__Action item__:
Write out again only the lines that run from the start of the entries to the line containing "destruct (step_frame _", both included.

__Stored items__:
---+---
Lemma thread_step_inv cfg st ts i p ev st' p' : pool_inv cfg st ts → max_size cfg ≤ SIZE_MAX →
  ts !! i = Some p → pool_thread_step cfg ev st p = Some (st', p') → pool_inv cfg st' (<[i := p']> ts).
Proof.
  intros Hi Hm Hp Hstep. pose proof (inv_avail _ _ _ _ _ Hi Hm Hp) as Ha.
  pose proof (thread_step_deltas _ _ _ _ _ _ Hstep Ha) as D.
  destruct (step_frame _ _ _ _ _ _ Hstep) as (Ho & Hpast & Hlim & Hnext).
  pose proof (idle_total_nonneg st) as H0. pose proof (inv_others _ _ _ Hi) as Hoth.
  assert (0 ≤ total_count st ∧ 0 ≤ in_flight_count st ∧ 0 ≤ budget_current (budget st)) as (P1 & P2 & P3).
  { rewrite (inv_total _ _ _ Hi), (inv_flight _ _ _ Hi), (inv_budget _ _ _ Hi).
    pose proof (λ c, total_nonneg _ ts (tok_nonneg c)) as Ht.
    pose proof (Ht CTotal). pose proof (Ht CBudget). pose proof (Ht CInFlight). lia. }
  destruct (step_limits _ _ _ _ _ _ Hstep (a_wf _ _ Ha)) as (L1 & L2 & L3); try done.
  { split; [done|apply (inv_max_size _ _ _ Hi)]. }
  split; rewrite ?Ho, ?Hpast, ?Hlim, ?(total_insert _ _ _ _ _ Hp).
  - rewrite (d_len _ _ _ _ D). apply (inv_shards _ _ _ Hi).
  - intros q [j Hj]%list_elem_of_lookup. apply list_lookup_insert_Some in Hj as [(_ & <- & _)|[_ Hj]].
    + by eapply step_wf.
    + eapply pc_wf_limits; [apply (inv_wf _ _ _ Hi); by eapply list_elem_of_lookup_2|]. by rewrite Hlim, Hpast.
  - pose proof (d_total _ _ _ _ D). rewrite (inv_total _ _ _ Hi) in *. lia.
  - pose proof (d_budget _ _ _ _ D). rewrite (inv_budget _ _ _ Hi) in *. lia.
  - done.
  - pose proof (d_flight _ _ _ _ D). rewrite (inv_flight _ _ _ Hi) in *. lia.
  - intros s Hs. rewrite !(total_insert _ _ _ _ _ Hp). destruct (d_shard _ _ _ _ D s Hs) as (D1 & D2 & D3).
    destruct (inv_shard _ _ _ Hi s Hs) as (I1 & I2 & I3 & _).
    split_and!; [lia|lia|lia|]. by eapply step_idle.
  - intros k. rewrite (total_insert _ _ _ _ _ Hp). pose proof (d_copies _ _ _ _ D k).
    pose proof (inv_copies _ _ _ Hi k). repeat case_decide; lia.
  - done.
  - intros Hc. apply L2; [done|]. by apply (inv_max_concurrent _ _ _ Hi).
  - intros L HL. apply (L3 L); [done|]. by apply (inv_limits _ _ _ Hi).
Qed.
Lemma no_cr (P : ascii → Prop) s : Forall P s → ¬ P CR → CR ∉ s.
Proof. intros Hs HP Hin. rewrite Forall_forall in Hs. auto. Qed.

Lemma token_no_cr s : Forall (λ c, token_char c = true) s → CR ∉ s.
Proof. intros H. by eapply no_cr; [exact H|]. Qed.

Lemma line_text_no_cr s : line_text s → CR ∉ s.
Proof. intros H. by eapply no_cr; [exact H|]. Qed.

Lemma ows_no_cr s : ows s → CR ∉ s.
Proof. intros H. by eapply no_cr; [exact H|]. Qed.

#[local] Hint Resolve token_no_cr line_text_no_cr ows_no_cr : gw.

Lemma header_line_split first h w : header_line first h w → ∃ l e, w = l ++ e ∧ CR ∉ l ∧ eol e.
Proof.
  intros [name pre v post e [_ Hn] Hpre Hpost Hv _ _ He|c v raw post e _ _ _ Ht _ Hpost He].
  - exists (name ++ ":"%char :: pre ++ v ++ post), e. repeat (rewrite <- !app_assoc; cbn [app]).
    split_and!; [done| |done]. rewrite not_elem_of_app, not_elem_of_cons, !not_elem_of_app.
    split_and!; auto with gw.
  - exists (raw ++ post), e. rewrite <- app_assoc, not_elem_of_app. auto with gw.
Qed.

Lemma header_block_blank first hs w : header_block first hs w → ∀ r i,
  (find_str CRLF2 (w ++ r) = Some i → (length w ≤ i + 4)%nat) ∧
  (find_str CRLF2 (CRLF ++ w ++ r) = Some i → (length w ≤ i + 2)%nat).
Proof.
  induction 1 as [first e He|first h w hs ws Hw Hb IH]; intros r i; [by destruct He; cbn; lia|].
  assert (∀ i, find_str CRLF2 ((w ++ ws) ++ r) = Some i → (length (w ++ ws) ≤ i + 4)%nat) as Hplain.
  { clear i. intros i. destruct (header_line_split _ _ _ Hw) as (l & e & -> & Hl & He). rewrite <- !app_assoc.
    intros (j & -> & Hj)%blank_skip; [|done]. rewrite !length_app. destruct He.
    - apply IH in Hj. cbn. lia.
    - apply (blank_skip [LF]) in Hj as (k & -> & Hk); [|by apply (bool_decide_eq_true_1 _); vm_compute].
      apply IH in Hk. cbn. lia. }
  split; [apply Hplain|]. destruct (header_line_head _ _ _ Hw) as (c & t & Ht & Hc & _).
  intros Hf. rewrite Ht in Hf. cbn [app] in Hf. apply blank_skip_crlf in Hf as (j & -> & Hj); [|by apply ceqb_ne].
  specialize (Hplain j). rewrite Ht in *. cbn [app length] in *. specialize (Hplain Hj). lia.
Qed.

(** The first blank line of a stream is not before the end of its head. *)
Lemma request_blank req w r i : request_wire req w → find_str CRLF2 (w ++ r) = Some i → (length w ≤ i + 4)%nat.
Proof.
  intros [pre method s1 path s2 d e hs block Hpre [Hm Hmt] [_ Hs1] [Hp Hpt] [_ Hs2] Hd He Hb] Hf.
  set (l := method ++ s1 ++ path ++ s2 ++ ("HTTP/1." : bytes) ++ [d]).
  assert (∀ x, method ++ s1 ++ path ++ s2 ++ ("HTTP/1." : bytes) ++ d :: x = l ++ x) as Hl.
  { intros x. unfold l. by rewrite <- !app_assoc. }
  assert (CR ∉ l) as Hcr.
  { unfold l. rewrite !not_elem_of_app. split_and!; [by apply token_no_cr|by eapply no_cr|
      eapply no_cr; [exact Hpt|by intros [_ ?]]|by eapply no_cr|by apply (bool_decide_eq_true_1 _); vm_compute|].
    intros <-%list_elem_of_singleton. done. }
  assert (∀ i, find_str CRLF2 (l ++ e ++ block ++ r) = Some i → (length (l ++ e ++ block) ≤ i + 4)%nat) as Hline.
  { intros k (j & -> & Hj)%blank_skip; [|done]. rewrite !length_app. destruct He.
    - apply (header_block_blank _ _ _ Hb) in Hj. cbn. lia.
    - apply (blank_skip [LF]) in Hj as (k & -> & Hk); [|by apply (bool_decide_eq_true_1 _); vm_compute].
      apply (header_block_blank _ _ _ Hb) in Hk. cbn. lia. }
  rewrite Hl in *. rewrite <- !app_assoc in Hf. revert Hf. destruct Hpre as [->|[]]; intros Hf; [by apply Hline| |].
  - assert (∃ c t, l = c :: t ∧ c ≠ CR) as (c & t & Hct & Hc).
    { unfold l. destruct method as [|c method]; [done|]. exists c. eexists. split; [done|].
      by apply Forall_inv, token_char_class in Hmt as (_ & ? & _). }
    pose proof Hf as Hf'. rewrite Hct in Hf'. cbn [app] in Hf'. apply blank_skip_crlf in Hf' as (j & -> & Hj); [|done].
    specialize (Hline j). rewrite Hct in *. specialize (Hline Hj). rewrite !length_app in *. cbn in *. lia.
  - apply (blank_skip [LF]) in Hf as (k & -> & Hk); [|by apply (bool_decide_eq_true_1 _); vm_compute].
    apply Hline in Hk. rewrite !length_app in *. cbn in *. lia.
Qed.
(** The round of a request whose body was read. *)
Lemma request_round_spec cfg env ctx st minor : env_consistent env →
  let '(ios, result) := request_round cfg env ctx st minor None in
  let '(last, next) := round_end result in
  let sv := mkServed ctx st minor None (ios ++ last) in
  round_ok cfg sv ∧ match next with inl e => e = EndClosed | inr _ => carries_on sv end.
Proof.
  intros Hok. pose proof (serve_request_spec cfg ctx st env minor) as Hs. unfold swp in Hs.
  change (serve_request _ _ _ _ _ _ _) with (request_round cfg env ctx st minor None) in Hs.
  destruct (request_round _ _ _ _ _ _) as [ios [f|keep]]; cbn [fst snd round_post] in Hs.
  - destruct f; cbn [round_end faulted] in *; [by split; [apply trace_round_ok|]..|]. by destruct Hs.
  - destruct Hs as [Ht Hk].
    assert (round_ok cfg (mkServed ctx st minor None (ios ++ []))) as Hr by (rewrite app_nil_r; by apply trace_round_ok).
    destruct keep; cbn [round_end]; (split; [done|]); [|done]. rewrite app_nil_r.
    destruct (Hk eq_refl) as (c & resp & Hl & Hp). exists c, resp. split_and!; [done..|]. by eapply trace_headers.
Qed.

(** The round of a request whose body was refused: it is answered and nothing
    else, and the connection is closed. *)
Lemma refused_round_spec cfg env ctx st minor status body :
  status = 400 ∨ status = 408 ∨ status = 413 →
  ∃ ctx', request_round cfg env ctx st minor (Some (status, body)) =
    ([IoRespond ctx' (build_downstream_response ctx' (ctx_method ctx) false)], inr false).
Proof.
  intros Hs. unfold request_round, serve_request, initial_check, local_routes, dynamic_route. cbn. eexists.
  unfold mret, session_ret. do 3 f_equal. unfold keeps_connection. cbv zeta.
  destruct Hs as [->|[->| ->]]; cbn; by rewrite ?andb_false_r.
Qed.

Lemma round_ok_refused cfg ctx st minor failure ctx' :
  round_ok cfg (mkServed ctx st minor (Some failure) [IoRespond ctx' (build_downstream_response ctx' (ctx_method ctx) false)]).
Proof.
  split_and!.
  - eexists [], _. split; [done|]. split; [by eexists|constructor].
  - intros pre a post' Heq Ha. by apply one_event in Heq as (_ & -> & _).
  - intros pre c post' status Heq Hr. by apply one_event in Heq as (_ & -> & _).
Qed.

Lemma session_loop_spec fuel cfg envs n sk preread :
  (∀ n, env_consistent (envs n)) → (length (stream sk preread) < fuel)%nat →
  let '(rounds, e) := session_loop fuel cfg envs n sk preread in
  e ≠ EndFuel ∧ e ≠ EndUndefined ∧ conversation (stream sk preread) rounds ∧ Forall (round_ok cfg) rounds.
Proof.
  intros Hok. revert n sk preread. induction fuel as [|fuel IH]; intros n sk preread Hlen; [lia|]. cbn [session_loop].
  destruct (negb _); [split_and!; [done..|constructor|constructor]|].
  destruct (read_request sk preread) as [[[ev|] sk']| |] eqn:Er; [|by apply read_request_defined in Er| |
    by apply read_request_fueled in Er].
  2:{ split_and!; [done..|constructor|constructor]. }
  destruct ev as [e|ctx st minor [status body] rest|ctx st minor rest].
  - split_and!; [done..|constructor|constructor].
  - apply read_request_refused in Er as [Hs (req & head & tail & Hst & Hw & Hctx)].
    destruct (refused_round_spec cfg (envs n) ctx st minor status body Hs) as (ctx' & ->). cbn [round_end app].
    split_and!; [done..| |apply Forall_singleton, round_ok_refused]. by eapply conv_refused.
  - apply read_request_message in Er. pose proof (message_of_shorter _ _ _ _ _ Er) as Hlt.
    pose proof (request_round_spec cfg (envs n) ctx st minor (Hok n)) as Hr.
    destruct (request_round _ _ _ _ _ _) as [ios result]. destruct (round_end result) as [fin [e|u]], Hr as [Hr Hn].
    + subst e. split_and!; [done..| |by apply Forall_singleton]. by eapply conv_next; [| |done|constructor].
    + specialize (IH (S n) sk' rest ltac:(lia)). destruct (session_loop _ _ _ _ _ _) as [more e].
      destruct IH as (H3 & H4 & Hc & Hf). split_and!; [done..| |by constructor]. by eapply conv_next.
Qed.
Lemma string_loop_char c rest :
  string_loop (escape_char c ++ rest) = out_push [c] (string_loop rest).
Proof.
  destruct (decide (32 ≤ code c ∧ c ≠ DQUOTE ∧ c ≠ BACKSLASH)) as [(H1 & H2 & H3)|Hn].
  - assert (escape_char c = [c]) as ->.
    { unfold escape_char. rewrite (proj2 (ceqb_ne c DQUOTE)), (proj2 (ceqb_ne c BACKSLASH)) by done.
      replace (code c =? 8) with false by lia. replace (code c =? 12) with false by lia.
      replace (code c =? 10) with false by lia. replace (code c =? 13) with false by lia.
      replace (code c =? 9) with false by lia. by replace (code c <? 32) with false by lia. }
    cbn [app string_loop]. rewrite (proj2 (ceqb_ne c DQUOTE)), (proj2 (ceqb_ne c BACKSLASH)) by done.
    by replace (code c <? 32) with false by lia.
  - clear -Hn. destruct c as [[] [] [] [] [] [] [] []];
      try (exfalso; apply Hn; split; [vm_compute; discriminate|split; discriminate]); reflexivity.
Qed.

Lemma parse_string_escape s rest : parse_string (jstr s ++ rest) = Got s rest.
Proof.
  unfold jstr, quoted. rewrite <- !app_assoc. unfold parse_string. change ([DQUOTE] ++ ?t) with (DQUOTE :: t).
  rewrite skip_ws_cons, ceqb_refl by done. unfold json_escape. induction s as [|c s IH]; [done|].
  cbn [fmap list_fmap concat]. rewrite <- app_assoc, string_loop_char, IH. done.
Qed.

(** Keys contain nothing to escape. *)
Lemma member_key key value rest : json_escape key = key →
  parse_string (member key value ++ rest) = Got key (":" ++ value ++ rest).
Proof. intros Hk. unfold member. rewrite <- !app_assoc, <- Hk at 1. apply parse_string_escape. Qed.

Section print_object.
Context {R : Type} (field : bytes → R → bytes → reader R).
(** A step of a session; a compare-exchange fails only when the value changed. *)
Inductive progress : ShutdownCoordinator * list session_pc → ShutdownCoordinator * list session_pc → Prop :=
| progress_step c ts i p c' p' : ts !! i = Some p → session_step max_sessions false c p = Some (c', p') →
    progress (c, ts) (c', <[i := p']> ts).

(** The exchanges a session can still win while draining, and its other steps. *)
Definition wins_left (p : session_pc) : Z :=
  match p with SLoad | SLoop _ => 2 | SCounted | SLease | SLeave | SLeaving _ => 1 | SStart | SOut => 0 end.

Definition local_left (active : Z) (p : session_pc) : Z :=
  match p with
  | SStart => 1
  | SLoad => 2
  | SLoop current | SLeaving current => if current =? active then 0 else 1
  | SCounted | SLease => 3
  | SLeave => 2
  | SOut => 0
  end.

Definition rank (w active : Z) (p : session_pc) : Z := w * wins_left p + local_left active p.

Definition drain_rank (s : ShutdownCoordinator * list session_pc) : Z :=
  total (rank (Z.of_nat (length s.2) + 5) (active_sessions s.1)) s.2.

Lemma rank_nonneg w active p : 0 ≤ w → 0 ≤ rank w active p.
Proof. intros Hw. unfold rank. destruct p; cbn; repeat case_if; lia. Qed.

Lemma rank_change w a a' p : rank w a' p ≤ rank w a p + 1.
Proof. unfold rank. destruct p; cbn; repeat case_if; lia. Qed.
---+---
__Written response__:
Lemma thread_step_inv cfg st ts i p ev st' p' : pool_inv cfg st ts → max_size cfg ≤ SIZE_MAX →
  ts !! i = Some p → pool_thread_step cfg ev st p = Some (st', p') → pool_inv cfg st' (<[i := p']> ts).
Proof.
  intros Hi Hm Hp Hstep. pose proof (inv_avail _ _ _ _ _ Hi Hm Hp) as Ha.
  pose proof (thread_step_deltas _ _ _ _ _ _ Hstep Ha) as D.
  destruct (step_frame _ _ _ _ _ _ Hstep) as (Ho & Hpast & Hlim & Hnext).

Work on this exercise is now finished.